• _REQUIRED ACTION_:
Make an exact copy of all the data.

• _TASK MATERIAL_:
(** *** The year of a day number *)

Lemma DayFromYear_step y :
  DayFromYear y + 365 <= DayFromYear (y + 1) <= DayFromYear y + 366.
Proof. unfold DayFromYear. Z.to_euclidean_division_equations; lia. Qed.

(** Years are 146097/400 days long on average. *)
Lemma DayFromYear_mean y :
  146097 * (y - 1970) - 400 <= 400 * DayFromYear y <= 146097 * (y - 1970) + 600.
Proof. unfold DayFromYear. Z.to_euclidean_division_equations; lia. Qed.

(** [YearFromDay d] is the year whose days include [d]. *)
Lemma YearFromDay_bracket d :
  DayFromYear (YearFromDay d) <= d < DayFromYear (YearFromDay d + 1).
Proof.
  unfold YearFromDay. set (y := 1970 + 400 * d / 146097).
  pose proof (DayFromYear_mean (y - 1)) as Lm.
  pose proof (DayFromYear_mean (y + 2)) as Lp.
  assert (Hy : 146097 * (y - 1970) <= 400 * d < 146097 * (y - 1970 + 1)).
  { subst y. Z.to_euclidean_division_equations. lia. }
  clearbody y.
  destruct (d <? DayFromYear y) eqn:E1.
  - apply Z.ltb_lt in E1. replace (y - 1 + 1) with y by lia. lia.
  - apply Z.ltb_ge in E1.
    destruct (DayFromYear (y + 1) <=? d) eqn:E2.
    + apply Z.leb_le in E2. replace (y + 1 + 1) with (y + 2) by lia. lia.
    + apply Z.leb_gt in E2. lia.
Qed.

Lemma DayFromYear_mono y y' : y <= y' -> DayFromYear y <= DayFromYear y'.
Proof.
  intros H. replace y' with (y + Z.of_nat (Z.to_nat (y' - y))) by lia.
  induction (Z.to_nat (y' - y)) as [|n IH]; [now rewrite Z.add_0_r|].
  pose proof (DayFromYear_step (y + Z.of_nat n)).
  replace (y + Z.of_nat (S n)) with (y + Z.of_nat n + 1) by lia. lia.
Qed.

Lemma YearFromDay_unique y d :
  DayFromYear y <= d < DayFromYear (y + 1) -> YearFromDay d = y.
Proof.
  intros Hd. pose proof (YearFromDay_bracket d) as Hb.
  destruct (Z.lt_trichotomy (YearFromDay d) y) as [Hlt|[Heq|Hgt]];
    [exfalso | assumption | exfalso].
  - pose proof (DayFromYear_mono (YearFromDay d + 1) y). lia.
  - pose proof (DayFromYear_mono (y + 1) (YearFromDay d)). lia.
Qed.

Lemma leap_step_4 y :
  (y + 1 - 1969) / 4 - (y - 1969) / 4 = if y mod 4 =? 0 then 1 else 0.
Proof.
  destruct (y mod 4 =? 0) eqn:E;
    [apply Z.eqb_eq in E | apply Z.eqb_neq in E];
    Z.to_euclidean_division_equations; lia.
Qed.

Lemma leap_step_100 y :
  (y + 1 - 1901) / 100 - (y - 1901) / 100 = if y mod 100 =? 0 then 1 else 0.
Proof.
  destruct (y mod 100 =? 0) eqn:E;
    [apply Z.eqb_eq in E | apply Z.eqb_neq in E];
    Z.to_euclidean_division_equations; lia.
Qed.

Lemma leap_step_400 y :
  (y + 1 - 1601) / 400 - (y - 1601) / 400 = if y mod 400 =? 0 then 1 else 0.
Proof.
  destruct (y mod 400 =? 0) eqn:E;
    [apply Z.eqb_eq in E | apply Z.eqb_neq in E];
    Z.to_euclidean_division_equations; lia.
Qed.

Lemma DaysInYear y :
  DayFromYear (y + 1) - DayFromYear y = if isLeap y then 366 else 365.
Proof.
  unfold DayFromYear, isLeap.
  pose proof (leap_step_4 y) as H4.
  pose proof (leap_step_100 y) as H100.
  pose proof (leap_step_400 y) as H400.
  assert (D1 : y mod 400 = 0 -> y mod 100 = 0)
    by (Z.to_euclidean_division_equations; lia).
  assert (D2 : y mod 100 = 0 -> y mod 4 = 0)
    by (Z.to_euclidean_division_equations; lia).
  destruct (y mod 4 =? 0) eqn:E4;
    [apply Z.eqb_eq in E4 | apply Z.eqb_neq in E4];
    (destruct (y mod 100 =? 0) eqn:E100;
     [apply Z.eqb_eq in E100 | apply Z.eqb_neq in E100]);
    (destruct (y mod 400 =? 0) eqn:E400;
     [apply Z.eqb_eq in E400 | apply Z.eqb_neq in E400]);
    cbn [andb orb negb]; lia.
Qed.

• _RESPONSE TO THE EXERCISE_:
(** *** The year of a day number *)

Lemma DayFromYear_step y :
  DayFromYear y + 365 <= DayFromYear (y + 1) <= DayFromYear y + 366.
Proof. unfold DayFromYear. Z.to_euclidean_division_equations; lia. Qed.

(** Years are 146097/400 days long on average. *)
Lemma DayFromYear_mean y :
  146097 * (y - 1970) - 400 <= 400 * DayFromYear y <= 146097 * (y - 1970) + 600.
Proof. unfold DayFromYear. Z.to_euclidean_division_equations; lia. Qed.

(** [YearFromDay d] is the year whose days include [d]. *)
Lemma YearFromDay_bracket d :
  DayFromYear (YearFromDay d) <= d < DayFromYear (YearFromDay d + 1).
Proof.
  unfold YearFromDay. set (y := 1970 + 400 * d / 146097).
  pose proof (DayFromYear_mean (y - 1)) as Lm.
  pose proof (DayFromYear_mean (y + 2)) as Lp.
  assert (Hy : 146097 * (y - 1970) <= 400 * d < 146097 * (y - 1970 + 1)).
  { subst y. Z.to_euclidean_division_equations. lia. }
  clearbody y.
  destruct (d <? DayFromYear y) eqn:E1.
  - apply Z.ltb_lt in E1. replace (y - 1 + 1) with y by lia. lia.
  - apply Z.ltb_ge in E1.
    destruct (DayFromYear (y + 1) <=? d) eqn:E2.
    + apply Z.leb_le in E2. replace (y + 1 + 1) with (y + 2) by lia. lia.
    + apply Z.leb_gt in E2. lia.
Qed.

Lemma DayFromYear_mono y y' : y <= y' -> DayFromYear y <= DayFromYear y'.
Proof.
  intros H. replace y' with (y + Z.of_nat (Z.to_nat (y' - y))) by lia.
  induction (Z.to_nat (y' - y)) as [|n IH]; [now rewrite Z.add_0_r|].
  pose proof (DayFromYear_step (y + Z.of_nat n)).
  replace (y + Z.of_nat (S n)) with (y + Z.of_nat n + 1) by lia. lia.
Qed.

Lemma YearFromDay_unique y d :
  DayFromYear y <= d < DayFromYear (y + 1) -> YearFromDay d = y.
Proof.
  intros Hd. pose proof (YearFromDay_bracket d) as Hb.
  destruct (Z.lt_trichotomy (YearFromDay d) y) as [Hlt|[Heq|Hgt]];
    [exfalso | assumption | exfalso].
  - pose proof (DayFromYear_mono (YearFromDay d + 1) y). lia.
  - pose proof (DayFromYear_mono (y + 1) (YearFromDay d)). lia.
Qed.

Lemma leap_step_4 y :
  (y + 1 - 1969) / 4 - (y - 1969) / 4 = if y mod 4 =? 0 then 1 else 0.
Proof.
  destruct (y mod 4 =? 0) eqn:E;
    [apply Z.eqb_eq in E | apply Z.eqb_neq in E];
    Z.to_euclidean_division_equations; lia.
Qed.

Lemma leap_step_100 y :
  (y + 1 - 1901) / 100 - (y - 1901) / 100 = if y mod 100 =? 0 then 1 else 0.
Proof.
  destruct (y mod 100 =? 0) eqn:E;
    [apply Z.eqb_eq in E | apply Z.eqb_neq in E];
    Z.to_euclidean_division_equations; lia.
Qed.

Lemma leap_step_400 y :
  (y + 1 - 1601) / 400 - (y - 1601) / 400 = if y mod 400 =? 0 then 1 else 0.
Proof.
  destruct (y mod 400 =? 0) eqn:E;
    [apply Z.eqb_eq in E | apply Z.eqb_neq in E];
    Z.to_euclidean_division_equations; lia.
Qed.

Lemma DaysInYear y :
  DayFromYear (y + 1) - DayFromYear y = if isLeap y then 366 else 365.
Proof.
  unfold DayFromYear, isLeap.
  pose proof (leap_step_4 y) as H4.
  pose proof (leap_step_100 y) as H100.
  pose proof (leap_step_400 y) as H400.
  assert (D1 : y mod 400 = 0 -> y mod 100 = 0)
    by (Z.to_euclidean_division_equations; lia).
  assert (D2 : y mod 100 = 0 -> y mod 4 = 0)
    by (Z.to_euclidean_division_equations; lia).
  destruct (y mod 4 =? 0) eqn:E4;
    [apply Z.eqb_eq in E4 | apply Z.eqb_neq in E4];
    (destruct (y mod 100 =? 0) eqn:E100;
     [apply Z.eqb_eq in E100 | apply Z.eqb_neq in E100]);
    (destruct (y mod 400 =? 0) eqn:E400;
     [apply Z.eqb_eq in E400 | apply Z.eqb_neq in E400]);
    cbn [andb orb negb]; lia.
Qed.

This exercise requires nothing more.